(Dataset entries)
* * *
Set Default Proof Using "Type".

(** ** Resource kinds *)

(** [CleanupResource] by its implementations; the flag is a non-nil route table. *)
Inductive CleanupResource := dockerResources | proxyRoutes (routes : bool) | repoHostResources.

Definition Kind (r : CleanupResource) : string :=
  match r with dockerResources => "docker" | proxyRoutes _ => "proxy-routes" | repoHostResources => "pgbackrest" end.

Definition Remove (r : CleanupResource) (a : Assignment) : act (option failure) :=
  match r with
  | dockerResources => call_ (RemoveAssignment a)
  | proxyRoutes routes =>
      if routes then call_ (RoutesRemove (as_Project a)) ≫= λ _, Return None else Return None
  | repoHostResources => call_ (Revoke (as_UID a) (NetworkName (as_Project a)))
  end.
Definition Remaining (r : CleanupResource) (a : Assignment) : act (reply (list string)) :=
  match r with
  | dockerResources => call_ (AssignmentRemaining a)
  | proxyRoutes _ => Return (Got [])
  | repoHostResources => call_ (RepoRemaining (as_UID a) (NetworkName (as_Project a)))
  end.

Record assignmentCleaner := { cl_resources : list CleanupResource; cl_dataRoot : string }.

(** [removable] says that the runtime can remove a single assignment; [repo], that
    the Node has a repo host. *)
Definition defaultCleaner (removable routes repo : bool) (dataRoot : string) : option assignmentCleaner :=
  if negb removable then None
  else
    let resources := [dockerResources; proxyRoutes routes] in
    Some {| cl_resources := if repo then repoHostResources :: resources else resources; cl_dataRoot := dataRoot |}.

Fixpoint remove_each (rs : list CleanupResource) (a : Assignment) (errs : list failure) : act (list failure) :=
  match rs with
  | [] => Return errs
  | r :: rest =>
      Remove r a ≫= λ err,
      remove_each rest a (match err with Some e => errs ++ [Around (Kind r ++ ": ") e EmptyString] | None => errs end)
  end%string%list.
Definition removeAll (c : assignmentCleaner) (a : Assignment) : act (option failure) :=
  remove_each (cl_resources c) a [] ≫= λ errs, Return (errors_Join errs).

Fixpoint remaining_each (rs : list CleanupResource) (a : Assignment) (left : list string)
    : act (reply (list string)) :=
  match rs with
  | [] => Return (Got left)
  | r :: rest =>
      Remaining r a ≫= λ items,
      match items with
      | Bad e => Return (Bad (Around (Kind r ++ ": ")%string e EmptyString))
      | Got items => remaining_each rest a (left ++ items)
      end
  end.
Definition remaining (c : assignmentCleaner) (a : Assignment) : act (reply (list string)) :=
  remaining_each (cl_resources c) a [].

Definition namespace_or_default (namespace : string) : string :=
  if decide (namespace = EmptyString) then DefaultNamespace else namespace.

Definition assignmentOf (namespace project : string) (id : AssignmentIdentity) : Assignment :=
  {| as_Namespace := namespace_or_default namespace; as_Project := project; as_UID := ProjectUID id;
     as_Generation := ai_Generation id; as_AllGenerations := false |}.

(** ** Cleanup tasks *)

Definition obligationStands (project : string) (assignment : AssignmentIdentity) : act bool :=
  call_ (GetProject project) ≫= λ r,
  Return (match (r : reply Project) with
          | Bad _ => true
          | Got p =>
              if decide (om_UID (p_Meta p) ≠ ProjectUID assignment) then false
              else match FindObligation (st_Recovery (p_Status p)) assignment with
                   | Some o => negb (Resolved o)
                   | None => false
                   end
          end).

(** The obligation as it is now, or why the task is skipped. *)
Definition revalidateCleanup (nodeName : string) (task : CleanupTask) : act (CleanupObligation + string) :=
  if decide (NodeName (ct_Assignment task) ≠ nodeName) then
    Return (inr ("obligation belongs to node " ++ NodeName (ct_Assignment task))%string)
  else
    call_ (GetProject (ct_ProjectName task)) ≫= λ r,
    Return (match (r : reply Project) with
            | Bad err =>
                if FIs err ErrProjectNotFound then inr "project no longer exists"
                else inr ("could not re-read the project: " ++ FError err)
            | Got p =>
                if decide (om_UID (p_Meta p) ≠ ProjectUID (ct_Assignment task)) then
                  inr "project was recreated under another UID"
                else if decide (st_NodeRef (p_Status p) = nodeName) then
                  inr "this node holds the project's current assignment"
                else match FindObligation (st_Recovery (p_Status p)) (ct_Assignment task) with
                     | None => inr "obligation no longer recorded"
                     | Some o => if Resolved o && negb (DataOutstanding o) then inr "obligation already resolved"
                                 else inl o
                     end
            end)%string.

Definition reportResourcesRemoved (task : CleanupTask) : act bool :=
  call_ (ReportResourcesRemoved (ct_ProjectName task) (ct_Assignment task)) ≫= λ err,
  match (err : option failure) with
  | None => Return true
  | Some e =>
      if FIs e ErrProjectNotFound then Return false
      else if FIs e ErrStaleReport then
        obligationStands (ct_ProjectName task) (ct_Assignment task) ≫= λ _, Return false
      else Return false
  end.

Definition quarantineManagedData (nodeName : string) (cleaner : assignmentCleaner) (a : Assignment)
    (task : CleanupTask) : act () :=
  if decide (cl_dataRoot cleaner = EmptyString) then skip
  else
    let owner := {| pv_Namespace := as_Namespace a; pv_Project := as_Project a; pv_ProjectUID := as_UID a;
                    pv_NodeName := nodeName; pv_AssignmentGeneration := as_Generation a;
                    pv_BackupID := EmptyString |} in
    call_ Clock ≫= λ now,
    call_ (Quarantine (cl_dataRoot cleaner) owner now) ≫= λ err,
    match (err : option failure) with
    | Some _ => skip
    | None =>
        call_ (ReportManagedDataQuarantined (ct_ProjectName task) (ct_Assignment task)) ≫= λ _, skip
    end.

(** Under the claim. *)
Definition cleanup_body (nodeName : string) (cleaner : assignmentCleaner) (task : CleanupTask) : act () :=
  let a := assignmentOf (ct_Namespace task) (ct_ProjectName task) (ct_Assignment task) in
  revalidateCleanup nodeName task ≫= λ r,
  match r with
  | inr _ => skip
  | inl obligation =>
      removeAll cleaner a ≫= λ err,
      match err with
      | Some _ => skip
      | None =>
          remaining cleaner a ≫= λ left,
          match left with
          | Bad _ => skip
          | Got (_ :: _) => skip
          | Got [] =>
              (if Resolved obligation then Return true else reportResourcesRemoved task) ≫= λ go,
              if negb go then skip
              else if DataOutstanding obligation then quarantineManagedData nodeName cleaner a task
              else skip
          end
      end
  end.

Definition task_key (task : CleanupTask) : ResourceKey :=
  let a := assignmentOf (ct_Namespace task) (ct_ProjectName task) (ct_Assignment task) in
  {| rs_Namespace := as_Namespace a; rs_Name := as_Project a |}.

(** [busy] says that there is a coordinator. *)
Definition runCleanupTask (nodeName : string) (cleaner : assignmentCleaner) (busy : bool) (task : CleanupTask)
    : act () :=
  claimed busy (task_key task) OpOrphanCleanup skip (cleanup_body nodeName cleaner task).

Definition runCleanupTasks (nodeName : string) (cleaner : option assignmentCleaner) (busy : bool) : act () :=
  match cleaner with
  | None => skip
  | Some cleaner =>
      call_ ListCleanupTasks ≫= λ tasks,
      match (tasks : reply (list CleanupTask)) with
      | Bad _ => skip
      | Got tasks => for_each tasks (runCleanupTask nodeName cleaner busy)
      end
  end.

(** ** Teardown of a deleted Project (loop.go) *)

Definition reportRemoved (project : string) (identity : AssignmentIdentity) : act bool :=
  call_ (ReportResourcesRemoved project identity) ≫= λ err,
  match (err : option failure) with
  | None => Return true
  | Some e =>
      if FIs e ErrStaleReport then obligationStands project identity ≫= λ stands, Return (negb stands)
      else Return false
  end.

(** The assignments a deletion resolves: the current one, and open obligations of
    this Node for this lifetime. *)
Definition owed_obligations (p : Project) : list AssignmentIdentity :=
  let fence := fenceForProject p in
  let own := {| ProjectUID := af_UID fence; NodeName := af_NodeRef fence; ai_Generation := af_Generation fence |} in
  own ::
  match st_Recovery (p_Status p) with
  | None => []
  | Some r =>
      ob_Assignment <$>
        filter (λ o, negb (Resolved o || bool_decide (ob_Assignment o = own)) &&
                     (bool_decide (NodeName (ob_Assignment o) = af_NodeRef fence) &&
                      bool_decide (ProjectUID (ob_Assignment o) = af_UID fence)) = true)
               (rec_CleanupObligations r)
  end.

Fixpoint report_each (project : string) (owed : list AssignmentIdentity) : act bool :=
  match owed with
  | [] => Return true
  | identity :: rest =>
      reportRemoved project identity ≫= λ go, if negb go then Return false else report_each project rest
  end.
Definition resolveOwnObligations (p : Project) : act bool :=
  report_each (om_Name (p_Meta p)) (owed_obligations p).

Definition lifetime_of (p : Project) : Assignment :=
  {| as_Namespace := namespace_or_default (om_Namespace (p_Meta p)); as_Project := om_Name (p_Meta p);
     as_UID := om_UID (p_Meta p); as_Generation := 0; as_AllGenerations := true |}.

Definition terminate_body (cleaner : option assignmentCleaner) (p : Project) : act () :=
  match cleaner with
  | None =>
      reportTeardownBlocked p teardownBlockedNoCleaner "this agent cannot remove resources by Project lifetime"
  | Some cleaner =>
      removeAll cleaner (lifetime_of p) ≫= λ err,
      match err with
      | Some e => reportTeardownBlocked p teardownBlockedRemoveFailed (FError e)
      | None =>
          remaining cleaner (lifetime_of p) ≫= λ left,
          match left with
          | Bad e => reportTeardownBlocked p teardownBlockedInspectFailed (FError e)
          | Got ((_ :: _) as left) =>
              reportTeardownBlocked p teardownBlockedResourcesRemain
                ("still present: " ++ Join (merge_sort string_order left) ", ")%string
          | Got [] =>
              clearTeardownBlocked p ≫= λ _,
              resolveOwnObligations p ≫= λ go,
              if negb go then skip
              else report_status p ProjectPhaseTerminated "ResourcesRemoved"
                     "All Docker resources have been removed" ≫= λ _, skip
          end
      end
  end.

Definition terminateOne (busy : bool) (cleaner : option assignmentCleaner) (p : Project) : act () :=
  claimed busy (key_of_project p) OpTerminate skip (terminate_body cleaner p).

(** ** Removing and confirming *)

(** Every kind answered its removal, or that nothing is left, somewhere in [h]. *)
Definition removed (a : Assignment) (h : story) (r : CleanupResource) : Prop :=
  match r with
  | dockerResources => Did (RemoveAssignment a) None ∈ h
  | proxyRoutes routes => routes = true → Did (RoutesRemove (as_Project a)) () ∈ h
  | repoHostResources => Did (Revoke (as_UID a) (NetworkName (as_Project a))) None ∈ h
  end.
Definition none_left (a : Assignment) (h : story) (r : CleanupResource) : Prop :=
  match r with
  | dockerResources => Did (AssignmentRemaining a) (Got []) ∈ h
  | proxyRoutes _ => True
  | repoHostResources => Did (RepoRemaining (as_UID a) (NetworkName (as_Project a))) (Got []) ∈ h
  end.
(** Everything was removed, and then nothing was left. *)
Definition confirmed (c : assignmentCleaner) (a : Assignment) (h : story) : Prop :=
  ∃ h1 h2, h = h1 ++ h2 ∧ Forall (removed a h1) (cl_resources c) ∧ Forall (none_left a h2) (cl_resources c).

Definition is_cleanup (a : Assignment) (c : call) : Prop :=
  match c with
  | RemoveAssignment a' | AssignmentRemaining a' => a' = a
  | RoutesRemove project => project = as_Project a
  | Revoke uid network | RepoRemaining uid network => uid = as_UID a ∧ network = NetworkName (as_Project a)
  | _ => False
  end.

Lemma removed_mono a P h h' r : grows P h h' → removed a h r → removed a h' r.
Proof. intros Hg. destruct r; simpl; [by apply (seen_grows _ _ _ _ Hg)| |by apply (seen_grows _ _ _ _ Hg)].
  intros H Hr. by eapply seen_grows, H.
Qed.
Lemma none_left_mono a P h h' r : grows P h h' → none_left a h r → none_left a h' r.
Proof. intros Hg. destruct r; simpl; try by apply (seen_grows _ _ _ _ Hg). done. Qed.
Lemma confirmed_mono c a P h h' : grows P h h' → confirmed c a h → confirmed c a h'.
Proof.
  intros (k & -> & Hk) (h1 & h2 & -> & H1 & H2). exists h1, (h2 ++ k). rewrite app_assoc. split_and!; [done|done|].
  eapply Forall_impl; [exact H2|]. intros r. apply (none_left_mono a (λ _, True)). exists k. split; [done|].
  by apply Forall_true.
Qed.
* * *
Exercise instructions:
Using the data above, copy each line that contains "intros".

Written answer:
Proof. intros Hg. destruct r; simpl; [by apply (seen_grows _ _ _ _ Hg)| |by apply (seen_grows _ _ _ _ Hg)].
  intros H Hr. by eapply seen_grows, H.
Proof. intros Hg. destruct r; simpl; try by apply (seen_grows _ _ _ _ Hg). done. Qed.
  intros (k & -> & Hk) (h1 & h2 & -> & H1 & H2). exists h1, (h2 ++ k). rewrite app_assoc. split_and!; [done|done|].
  eapply Forall_impl; [exact H2|]. intros r. apply (none_left_mono a (λ _, True)). exists k. split; [done|].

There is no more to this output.